POESIA LÍRICA E O QUE É LIRICA

     É um gênero de poesia que surgiu na Grécia Antiga, recitada em forma de canto e, normalmente, acompanhada pela sonoridade de algum instrumento musical, como a flauta ou a lira. Aliás, o nome “lírica” (do latim lyricu) se originou a partir deste último.
Atualmente, o gênero de poesia lírica não está diretamente relacionado com a música, como em outrora, mas através das chamadas “sílabas poéticas”, manteve a musicalidade dos versos por meio de uma série de recursos, como as aliterações, os vocábulos e as rimas, por exemplo.
Outra característica particular das poesias líricas é a presença do chamado “eu-lírico”, uma “voz” existente na obra que assume o papel de expressar as emoções, pensamentos e sentimentos mais profundos do autor, de modo totalmente subjetivo.
Existem diversos tipos de textos líricos, de acordo com a forma como são estruturados e os temas que são abordados, como por exemplo:
Soneto: formado por 14 versos (4 estrofes), donde 2 são quartetos (estrofe constituída por 4 versos) e 2 tercetos (estrofe formada por 3 versos).
Elegia: poemas cuja temática é a morte, o amor não correspondido e outros sentimentos que remetem a tristeza.
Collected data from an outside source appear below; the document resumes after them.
(** [block_power] is the least power whose block holds the request. *)
Theorem block_power_least size :
  0 <= size ->
  size <= 2 ^ block_power size * PAGE_SIZE /\
  forall k, 0 <= k -> size <= 2 ^ k * PAGE_SIZE -> block_power size <= k.
Proof.
  intros Hs. rewrite block_power_eq by done. set (q := div_ceil _ _).
  assert (Hq : 0 < q) by (unfold q, div_ceil, PAGE_SIZE; apply Z.div_str_pos; lia).
  assert (Hqk : forall k, q <= k <-> Z.max size PAGE_SIZE <= k * PAGE_SIZE).
  { intros k. unfold q. by apply div_ceil_lt. }
  split.
  - assert (q <= 2 ^ Z.log2_up q) as Hle%Hqk by (by apply Z.log2_log2_up_spec). lia.
  - intros k Hk Hle. apply Z.log2_up_le_pow2; [done|]. apply Hqk.
    pose proof (pow2_pos k Hk). unfold PAGE_SIZE in *. lia.
Qed.

Lemma block_power_least_witness :
  5000 <= 2 ^ block_power 5000 * PAGE_SIZE /\
  forall k, 0 <= k -> 5000 <= 2 ^ k * PAGE_SIZE -> block_power 5000 <= k.
Proof. apply (block_power_least 5000). lia. Defined.

(** ** Boot *)

Record Board := mkBoard {
  bd_edge : Z;
  bd_frontier : Z;
  bd_frontier' : Z;
  bd_reserved : list (Z * Z)
}.

Definition boot_base (bd : Board) : Z := next_multiple_of (bd_frontier' bd) PAGE_SIZE.
Definition boot_frames (bd : Board) : Z := saturating_sub (bd_edge bd) (boot_base bd) / PAGE_SIZE.
(** [tables] is the answer of the allocations for the tables. *)
Definition boot (bd : Board) (tables : result InitError unit) : option (result InitError FrameInner) :=
  init (bd_edge bd) (bd_frontier bd) (bd_frontier' bd) tables (bd_reserved bd).

Definition board_ok (bd : Board) : Prop :=
  0 < bd_frontier bd <= bd_frontier' bd /\ bd_edge bd <= usize_MAX /\
  Forall (fun r => 0 < r.2) (bd_reserved bd) /\ 0 < boot_frames bd.

(** The frames of [base, edge) without a reserved byte. *)
Definition managed (bd : Board) (p : Z) : Prop :=
  0 <= p < boot_frames bd /\
  forall x, boot_base bd + p * PAGE_SIZE <= x < boot_base bd + (p + 1) * PAGE_SIZE ->
    ~ reserved_byte (bd_reserved bd) x.

Lemma boot_room bd :
  0 < boot_frames bd -> boot_base bd + boot_frames bd * PAGE_SIZE <= bd_edge bd.
Proof.
  unfold boot_frames, saturating_sub, PAGE_SIZE. intros Hf.
  pose proof (Z.mul_div_le (Z.max 0 (bd_edge bd - boot_base bd)) 4096 ltac:(lia)).
  destruct (Z.max_spec 0 (bd_edge bd - boot_base bd)) as [[_ E]|[_ E]]; rewrite E in *; [lia|].
  done.
Qed.

Lemma Rep_empty n k b e : (k <= 256)%nat ->
  Rep (mkInner (replicate k None) (replicate n None) b e ∅) ∅ (fun _ => []).
Proof.
  intros Hk. split; simpl.
  - intros j h Hj. apply lookup_replicate in Hj as [-> _]. done.
  - intros i j. split; [set_solver|]. intros [_ Hi]. by apply not_elem_of_nil in Hi.
  - intros j. constructor.
  - set_solver.
  - intros i j Hi. unfold nth_z. simpl. split; [|set_solver]. by intros [? _]%lookup_replicate.
  - by rewrite length_replicate.
Qed.

(** What [init] comes to, branch by branch. *)
Lemma boot_cases bd tables :
  0 < bd_frontier bd <= bd_frontier' bd ->
  boot bd tables =
    if decide (usize_MAX < next_multiple_of (bd_frontier bd) PAGE_SIZE) then None
    else if decide (saturating_sub (bd_edge bd) (next_multiple_of (bd_frontier bd) PAGE_SIZE) / PAGE_SIZE = 0) then Some (Err NoFreeFrames)
    else match tables with
    | Err e => Some (Err e)
    | Ok _ =>
        if decide (usize_MAX < boot_base bd) then None
        else if decide (boot_frames bd = 0) then Some (Err NoFreeFrames)
        else hs ← holes (bd_reserved bd) (boot_base bd) (bd_edge bd) (boot_frames bd);
          match init_loop (Z.to_nat (boot_frames bd)) hs (boot_frames bd) (ilog2 (boot_frames bd) + 1) 0 (boot_frames bd)
            (mkInner (replicate (Z.to_nat (ilog2 (boot_frames bd) + 1)) None) (replicate (Z.to_nat (boot_frames bd)) None) (boot_base bd) (bd_edge bd) ∅) with
          | Some (_, s) => Some (Ok s)
          | None => None
          end
    end.
Proof.
  intros Hfr. destruct (next_multiple_of_spec (bd_frontier bd) PAGE_SIZE) as [Hb1 _]; [done|].
  destruct (next_multiple_of_spec (bd_frontier' bd) PAGE_SIZE) as [Hb2 _]; [done|]. fold (boot_base bd) in Hb2.
  assert (Hc : forall x, 0 <= x -> checked x = if decide (usize_MAX < x) then None else Some x).
  { intros x Hx. case_decide as Hd; [|apply checked_Some; split; [done|]; apply usize_iff; lia].
    destruct (checked x) eqn:E; [|done]. apply checked_Some in E as [-> E]. apply usize_iff in E. lia. }
  unfold boot, init. fold (boot_base bd). rewrite !Hc by lia. destruct (decide (usize_MAX < next_multiple_of _ _)); [done|]. cbn [mbind option_bind].
  destruct (decide (_ / _ = 0)) as [Hz|Hz]; [by rewrite (proj2 (Z.eqb_eq _ _) Hz)|]. rewrite (proj2 (Z.eqb_neq _ _) Hz). destruct tables as [[]|e]; [|done].
  destruct (decide (usize_MAX < boot_base bd)); [done|]. cbn [mbind option_bind]. fold (boot_frames bd).
  destruct (decide (boot_frames bd = 0)) as [Hf|Hf]; [by rewrite (proj2 (Z.eqb_eq _ _) Hf)|]. by rewrite (proj2 (Z.eqb_neq _ _) Hf).
Qed.

Lemma boot_first bd : 0 < bd_frontier bd <= bd_frontier' bd -> next_multiple_of (bd_frontier bd) PAGE_SIZE <= boot_base bd.
Proof.
  intros Hfr. destruct (next_multiple_of_spec (bd_frontier' bd) PAGE_SIZE) as [Hb2 Hd2]; [done|]. fold (boot_base bd) in *.
  apply next_multiple_of_least; [done|lia|done].
Qed.

(** The loop over the frames, once the holes are known. *)
Lemma boot_loop bd hs :
  board_ok bd -> holes (bd_reserved bd) (boot_base bd) (bd_edge bd) (boot_frames bd) = Some hs ->
  exists s F,
    init_loop (Z.to_nat (boot_frames bd)) hs (boot_frames bd) (ilog2 (boot_frames bd) + 1) 0 (boot_frames bd)
      (mkInner (replicate (Z.to_nat (ilog2 (boot_frames bd) + 1)) None) (replicate (Z.to_nat (boot_frames bd)) None) (boot_base bd) (bd_edge bd) ∅) = Some (Ok tt, s) /\
    Buddy s F ∅ (managed bd) /\ base s = boot_base bd /\ edge s = bd_edge bd /\ len (pagemeta s) = boot_frames bd.
Proof.
  intros (Hfr & Hedge & Hsize & Hfs) Hhs. pose proof (boot_room bd Hfs) as Hroom.
  rewrite holes_run in Hhs by by eapply holes_ends. injection Hhs as <-.
  destruct (next_multiple_of_spec (bd_frontier' bd) PAGE_SIZE) as [Hb2 _]; [done|]. fold (boot_base bd) in Hb2.
  set (n := boot_frames bd) in *.
  assert (Hn64 : 0 < n < 2 ^ 64).
  { split; [lia|]. unfold usize_MAX, usize_bits, PAGE_SIZE in *. lia. }
  assert (Hlog : 0 <= Z.log2 n < 64).
  { split; [apply Z.log2_nonneg|]. apply Z.log2_lt_pow2; lia. }
  assert (Hwf : holes_wf (hole_list (bd_reserved bd) (boot_base bd) (bd_edge bd) n) n).
  { by apply holes_board_wf. }
  destruct (init_loop_run _ n Hn64 Hwf (Z.to_nat n) 0 n
    (mkInner (replicate (Z.to_nat (ilog2 n + 1)) None) (replicate (Z.to_nat n) None)
       (boot_base bd) (bd_edge bd) ∅) ∅) as (s & F & Hrun & (HR & Hpart & Hlone) & Hg);
    try lia; try (unfold len; simpl; rewrite length_replicate; unfold ilog2; lia).
  { split; [eexists; apply Rep_empty; unfold ilog2; lia|]. split; [|intros i k Hk; set_solver].
    split; try set_solver. intros p. split; [intros [? _]; lia|intros (b & Hb & _); set_solver]. }
  exists s, F. injection Hg as Hb He Hfl Hpm. simpl in *.
  rewrite !length_replicate in *.
  assert (Hpml : len (pagemeta s) = n) by (unfold len; rewrite Hpm; lia).
  split_and!; try done. split; try done.
  - replace (F ∪ ∅) with F by set_solver. destruct Hpart as [Ha Hdj Hc]. split; try done.
    intros p. rewrite <- Hc. unfold managed, usable. fold n. split; intros [Hp Hx]; (split; [done|]).
    + intros Hin. apply in_hole_board in Hin as (x & Hx1 & Hx2); [|done..]. by apply (Hx x).
    + intros x Hx1 Hx2. apply Hx. apply in_hole_board; eauto.
  - by eapply lonely_coalesced.
  - intros p [Hp _]. by rewrite Hpml.
  - rewrite Hpml. unfold len. rewrite Hfl. unfold ilog2. lia.
  - rewrite Hb. lia.
  - unfold frame_addr. rewrite Hpml, Hb, He. done.
Qed.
Do grego, a palavra elegia significa “canto triste”.
Écloga: poesia que retrata a vida bucólica no campo, composta predominantemente por diálogos.
Ode: poema de exaltação, normalmente exaltando alguns personagens, por exemplo.
Saiba mais sobre o significado de Ode.
Idílio: parecido com a écloga, pois também fala sobre a vida no campo, mas com a ausência de diálogos.
Hino: semelhante ao ode, pois também tem a função de exaltar e glorificar, mas neste caso se referindo as divindades e a pátria.
A poesia lírica o poeta fala diretamente ao leitor, representando os sentimentos, estado de espírito e percepções dele ou dela. O poema funciona como uma fotografia, registrando emoções e sentimentos do "eu lírico", isto é, a voz que se manifesta no poema. Essa voz pode representar o "eu" do próprio poeta (poesia confessional como a de Bocage) ou de outra pessoa ou ser, como fazia o trovador D. Dinis e como faz ainda hoje o compositor Chico Buarque, que tão bem interpretou os sentimentos da mulher em muitas de suas canções.




O que é lírica?

Lírica é a qualidade de algo sentimental, que se destaca pelo seu excessivo sentimentalismo.
Este adjetivo costuma ser utilizado para se referir ao gênero literário composto pelo uso do canto e da música, onde o autor da obra utiliza-se do “eu-lírico” para expor intensas emoções e sentimentos no texto.
Na literatura, o gênero lírico consiste basicamente na poesia (texto em verso), formado por quatro principais aspectos: o eu-lírico, a subjetividade, o lirismo (sentimentalidade) e a musicalidade.
Como dito, a poesia lírica é caracterizada pela presença de um “eu-lírico” no texto, apresentando a narração de um sentimento intenso, como o amor, por exemplo.
Já a poesia épica (ou epopeia) é a narração de histórias notáveis sobre uma nação, civilização, sociedade ou comunidade, normalmente destacando a figura de um herói como personagem principal da obra.



Segue alguns exemplos

Poesia confessional:

AMOR UNIVERSAL
Trago nos olhos a água, nascida na fonte da serra.
Na boca... na boca tenho terra, de tantas vezes ter ido ao chão.
Nas mãos trago uma roseira de luz
onde poesia é espinho ou flor.


No ventre trago a fome de mil gerações,
no peito mais de mil corações
e no coração, um infinito amor.


(Geraldo Chacon, Meu caderno de poesia. SP: Flâmula, 2004.)
Assim como muitos poetas, também Geraldo Chacon interpretou a alma feminina no seguinte poema:


ENFIM, MULHER!!

Cheguei da estrada, calada, triste e pensativa.
Trazia a alma impregnada de noite e de chuva
e o coração partido pelo amor perdido.
Tu me roubaste as roupas e os sentidos.

Tu me tomaste a boca
e me mordeste os seios
e me marcaste as pernas, a nuca
e nunca tão louca estive
entre outros braços.

Nunca, entre outros braços
me senti tão ardente e tão forte
tão perto da morte
e tão junto da vida!

Lutamos com mais furor
que a tempestade lá fora,
mas as árvores acalmaram os ventos
e teus carinhos os meus tormentos.

E rompeu a nova aurora
quando a luz do teu olhar
aqueceu-me todo o corpo
dando-me nova chama
e me fez sentir melhor
e me fez sentir mulher
quando te deitei na cama!

(Geraldo Chacon, Meu caderno de poesia. SP: Flâmula, 2004.)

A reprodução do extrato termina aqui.